法律・辞典に書かれた「政府の統治権が及ぶ場所のその他地区」の具体的な範囲としては、中国大陸沿岸にある烏坵島と、南海諸島の島々(東沙諸島、南沙諸島の太平島と中洲島)が該当する。
なお、中華民国が領有権を主張している釣魚台列嶼(尖閣諸島)は、行政区分上台湾省に分類されているものの、日本が実効支配し中華民国の統治権が及んでいないため、定義上「台湾地区」に該当しないとしている。台湾地区の行政区画については、台湾の行政区分を参照のこと。
沿革
1945年10月25日、中国大陸を統治する中華民国国民政府は、第二次世界大戦に敗北した大日本帝国から台湾と澎湖群島を接収(台湾光復)し、台湾省として編入した。
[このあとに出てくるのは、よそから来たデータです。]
(** C8: the resolver is one map of table states: whatever interleaving of calls,
    background lookups, cancellations and stops led to a state, the tables went
    through steps of the specification only, starting from the configured names,
    and the cache, the failure records and the lookups under way are the three
    projections of those tables. *)
Theorem resolver_refines_tables (pk_info : gmap string string) s :
  rtc system_step (mkSystem (new_with_timeout pk_info) ∅) s →
  ∃ t, rtc table_step (configured pk_info) t ∧
    (∀ n, cache (shared s) !! n = (t !! n) ≫= known) ∧
    (∀ n, failed_tables (shared s) !! n = (t !! n) ≫= failing) ∧
    (∀ id n, looker s id n ↔ t !! n = Some (Looking id)).
Proof.
  intros Hr.
  destruct (simulation_rtc _ _ _ _ _ _ represents_step Hr (represents_init pk_info))
    as (t & Ht & [_ _ Hc Hf Hl]). eauto 10.
Qed.

(** Partition keys are final: a name that was configured or learned is never
    changed or removed, whatever calls, lookups that were already under way,
    cancellations and stops follow, so all requests of a client hash the same
    attribute. *)
Theorem partition_key_final (pk_info : gmap string string) s s' name pk_name :
  rtc system_step (mkSystem (new_with_timeout pk_info) ∅) s →
  rtc system_step s s' →
  get_partition_key (shared s) name = Some pk_name →
  get_partition_key (shared s') name = Some pk_name.
Proof.
  intros Hr Hr' Hk.
  destruct (simulation_rtc _ _ _ _ _ _ represents_step Hr (represents_init pk_info)) as (t & _ & Hrep).
  destruct (simulation_rtc _ _ _ _ _ _ represents_step Hr' Hrep) as (t' & Ht' & Hrep').
  unfold get_partition_key in *. rewrite (rep_cache _ _ Hrep) in Hk. rewrite (rep_cache _ _ Hrep').
  apply bind_Some in Hk as ([pk| |] & Hn & Hk); try done. injection Hk as <-.
  by rewrite (table_steps_known _ _ _ _ Ht' Hn).
Qed.

End properties.

(** ** Witnesses *)

Section witnesses.
Import Resolver ResolverFacts TableSpec ResolverRefinement.
#[local] Existing Instance ListTasks.api.

(** One table is configured; a call asks for another. *)
Definition info0 : gmap string string := {[ "users" := "id" ]}.
Definition calm : StepInput := mkInput 0 true None (λ _, 0%Z) false.
Definition found : StepInput :=
  mkInput 0 true (Some (Ok (mkOutput (Some (Some [mkKey "pk" Hash]))))) (λ _, 0%Z) false.

Definition idle_system : System := mkSystem (new_with_timeout info0) ∅.
Definition asked : System := mkSystem (new_with_timeout info0) (<[7 := TStopped "orders"]> ∅).

Lemma asked_reachable : rtc system_step idle_system asked.
Proof. apply rtc_once, (system_call idle_system 7 "orders"). reflexivity. Qed.

(** One activity takes steps; its lookup is answered and remembered, while a
    second call asks for the same table. *)
Definition act (id : nat) (s : System) (i : StepInput) : System :=
  match activities s !! id with
  | Some a => mkSystem (snd (step i a (shared s))) (<[id := fst (step i a (shared s))]> (activities s))
  | None => s
  end.
Definition both : System :=
  let s := foldl (act 7) asked (replicate 7 calm) in
  mkSystem (shared s) (<[8 := TStopped "orders"]> (activities s)).
Definition learned : System := foldl (act 7) (foldl (act 8) both (replicate 3 calm)) [found].

Lemma act_reachable s0 s id inputs : rtc system_step s0 s → rtc system_step s0 (foldl (act id) s inputs).
Proof.
  revert s. induction inputs as [|i inputs IH]; intros s Hs; simpl; [done|]. apply IH.
  unfold act. destruct (activities s !! id) as [a|] eqn:Ha; [|done].
  etrans; [exact Hs|]. by apply rtc_once, system_act.
Qed.
Lemma learned_reachable : rtc system_step idle_system learned.
Proof.
  do 2 apply act_reachable. etrans; [apply act_reachable, asked_reachable|].
  apply rtc_once, (system_call (foldl (act 7) asked (replicate 7 calm)) 8 "orders"). by vm_compute.
Qed.

Lemma resolver_refines_tables_witness :
  ∃ t, rtc table_step (configured info0) t ∧ (t !! "orders") ≫= known = Some "pk" ∧
    (t !! "users") ≫= known = Some "id" ∧ ∀ id, ¬ looker learned id "orders".
Proof.
  destruct (resolver_refines_tables info0 learned learned_reachable) as (t & Ht & Hc & _ & Hl).
  assert (Ho : (t !! "orders") ≫= known = Some "pk") by (rewrite <-Hc; vm_compute; reflexivity).
  exists t. split; [exact Ht|]. split; [exact Ho|]. split; [rewrite <-Hc; vm_compute; reflexivity|].
  intros id Hlook. apply Hl in Hlook. rewrite Hlook in Ho. discriminate Ho.
Defined.

Lemma partition_key_final_witness :
  get_partition_key (shared asked) "users" = Some "id".
Proof.
  apply (partition_key_final info0 idle_system asked "users" "id");
    [apply rtc_refl|exact asked_reachable|reflexivity].
Defined.

(** The call runs on its own: its lookup ends with the name of the key. *)
Example call_learns :
  let '(a, r) := run_steps 7 calm (TStopped "orders") (new_with_timeout info0) in
  let '(a, r) := step found a r in
  (a, get_partition_key r "orders") = (DCleanup "orders", Some "pk").
Proof. reflexivity. Qed.

End witnesses.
しかし、同時期に勃発した第二次国共内戦の結果、中華民国政府は中国大陸の支配地域を相次いで喪失し、1949年4月の首都・南京陥落と共に「中国政府」としての機能を果たせなくなった。中華民国政府は同年12月に中国大陸から台湾に移転したが、遷台後も中華民国は実効支配領域の喪失が止まらず、1955年の大陳島撤退でようやく現在の台湾地区が実効統治範囲として定まった[注 1]。
中華民国政府を台湾で再組織する際、中華民国の実効支配地域が劇的に縮小したにもかかわらず、蔣介石は基本的に中国大陸も支配していることを前提とした組織づくりを行った。これは、国共内戦が公式には終結していない状況下で、将来的に「反政府組織・共匪(中共)」[注 2]の「占領地域」(淪陥区)を武力で奪還(大陸反攻)する方針を政府が維持し続けたためで、政府機構のあり方と実効統治区域の乖離状態は一時的なものとして問題視されなかった。その後、アメリカの反対や中華人民共和国の核兵器保有といった情勢の変化を受け、中華民国政府は1972年に大陸反攻の計画を撤廃した。
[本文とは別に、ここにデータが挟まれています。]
Lemma vote_loop_no_panic e s cs m r :
  (Z.of_nat (length (nodes s)) < 2 ^ 64)%Z → fst (vote_loop e s cs m r) ≠ Panicked.
Proof.
  intros Hlen. destruct (decide (nodes s = [])) as [Hs|Hs].
  - rewrite vote_loop_empty by done. by destruct (omap _ _).
  - revert m r. induction cs as [|c cs IH]; intros m r; simpl; [done|].
    destruct (candidate_partition_key_hash e c r) as [[h|] r1]; [|by apply IH].
    destruct (preferred_node_total s h Hlen Hs) as [n ->]. apply IH.
Qed.

(** An affinity plan, when one is made, holds the membership. *)
Lemma try_affinity_plan_order cfg e v i r p :
  fst (try_affinity_plan cfg e v i r) = Some (Some p) →
  ∃ order, p = Ordered order 0 ∧ order ≡ₚ live_nodes v.
Proof.
  unfold try_affinity_plan. destruct (negb (Affinity.is_enabled cfg)); [done|].
  destruct (Classifier.from_input i) as [op|]; [|done].
  destruct (negb (Classifier.should_apply op (affinity_type cfg))); [done|].
  set (s := Plan.sorted_affinity_nodes v).
  assert (Hsort : nodes s ≡ₚ live_nodes v) by apply PlanFacts.sort_node_urls_Permutation.
  assert (Hsingle : ∀ h, Some <$> Plan.new_with_hash v h = Some (Some p) →
    ∃ order, p = Ordered order 0 ∧ order ≡ₚ live_nodes v).
  { intros h Hh. destruct (Plan.new_with_hash v h) as [q|] eqn:Hq; [|done]. injection Hh as ->.
    by apply (PlanFacts.new_with_hash_order v h). }
  destruct (vote_loop _ _ _ _ _) as [[m| |] rv], (first_hash _ _ _) as [[h|] rf];
    destruct op; try done; try (apply Hsingle); simpl;
    (destruct (vote_preference_order m) as [l|]; [|done]); cbn [mbind option_bind];
    pose proof (PlanFacts.preferred_loop_Permutation l (nodes s) []) as Hp;
    unfold Plan.new_with_preferred_nodes;
    destruct (Plan.preferred_loop l (nodes s) []) as [ordered rest]; simpl in Hp;
    intros [= <-]; (eexists; split; [done|by rewrite Hp]).
Qed.

Lemma try_affinity_plan_total cfg e v i r :
  (Z.of_nat (length (live_nodes v)) < 2 ^ 64)%Z →
  ∃ o, fst (try_affinity_plan cfg e v i r) = Some o ∧
    match o with
    | None => True
    | Some p => ∃ order, p = Ordered order 0 ∧ order ≡ₚ live_nodes v
    end.
Proof.
  intros Hlen. unfold try_affinity_plan.
  destruct (negb (Affinity.is_enabled cfg)); [by exists None|].
  destruct (Classifier.from_input i) as [op|]; [|by exists None].
  destruct (negb (Classifier.should_apply op (affinity_type cfg))); [by exists None|].
  set (s := Plan.sorted_affinity_nodes v).
  assert (Hsort : nodes s ≡ₚ live_nodes v) by apply PlanFacts.sort_node_urls_Permutation.
  assert (Hsingle : ∀ h, ∃ o, Some <$> Plan.new_with_hash v h = Some o ∧
    match o with None => True | Some p => ∃ order, p = Ordered order 0 ∧ order ≡ₚ live_nodes v end).
  { intros h. destruct (PlanFacts.new_with_hash_total v h Hlen) as (order & -> & Hp).
    eexists. split; [done|]. by exists order. }
  pose proof (vote_loop_no_panic e s (Classifier.partition_key_candidates op) ∅ r) as Hv.
  rewrite Hsort in Hv. specialize (Hv Hlen).
  destruct (vote_loop _ _ _ _ _) as [[m| |] rv], (first_hash _ _ _) as [[h|] rf]; try done;
    destruct op; try (apply Hsingle); try (by exists None); simpl;
    (destruct (vote_preference_order m) as [l|]; [|by exists None]); simpl;
    (eexists; split; [done|]);
    pose proof (PlanFacts.preferred_loop_Permutation l (nodes s) []) as Hp;
    unfold Plan.new_with_preferred_nodes;
    destruct (Plan.preferred_loop l (nodes s) []) as [ordered rest]; simpl in Hp;
    (eexists; split; [done|by rewrite Hp]).
Qed.

Context `{!UrlEqLaws, !HashOrderLaws}.

Lemma vote_preference_order_eq m :
  vote_preference_order m =
    if decide (into_iter m = []) then None else Some (fst <$> merge_sort vote_le (into_iter m)).
Proof.
  unfold vote_preference_order. destruct (into_iter m); [by rewrite decide_True|].
  by rewrite decide_False.
Qed.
しかし、1970年代以降も中華民国政府は政府組織の修正を行わなかったため、中華民国では政府組織を運営する上で様々な矛盾が蓄積していき[注 3][注 4]、蔣経国時代の1980年代には民主化と共に理想と現実の矛盾解消を求める声が大きくなっていった。
1988年に総統に就任した李登輝は、中華民国憲法を修正して政府組織を現状の実効統治範囲に適したものへ是正することにした。その際、中華民国政府の実効統治範囲を指す法律上の適切な呼称が今まで無かったため、名目上の中華民国全土とは別に中華民国政府の実効統治区域のみを指す概念として「自由地区」が生み出され、1991年の第1次憲法修正時に初めて法律上の用語として使用された。更に、1992年には自由地区と同じ意味を持つ「台湾地区」が、「台湾地区と大陸地区の人民関係条例」[5](中国大陸との民間の各種往来について定めた法律)内にて使用された。なお、単に「台湾」としなかったのは、中華人民共和国側から「一つの中国」原則の放棄と受け取られる恐れがあること、また中華民国政府側も、かつて中国国民党が主張した法理独立につながりかねないため、政治色(台湾独立を想起させる表現)を無くす意図があったからである。
同義語の使用状況
- 自由地区 - 中華民国憲法増修条文にて主に使用。
- 台湾地区 - 両岸人民関係条例等、両岸関係を規定する法律で主に使用。また、民間においても比較的通用する。
- 台澎金馬個別関税領域 - 一部の政府文献にて使用[6]される他、国際組織へ加入する際に「中華台北」と同様の中華民国を指す呼称としても使用[注 5]。これは、中華民国実効統治区域の主要な構成要素である台湾本島、澎湖諸島、金門島、馬祖島の頭文字に由来する。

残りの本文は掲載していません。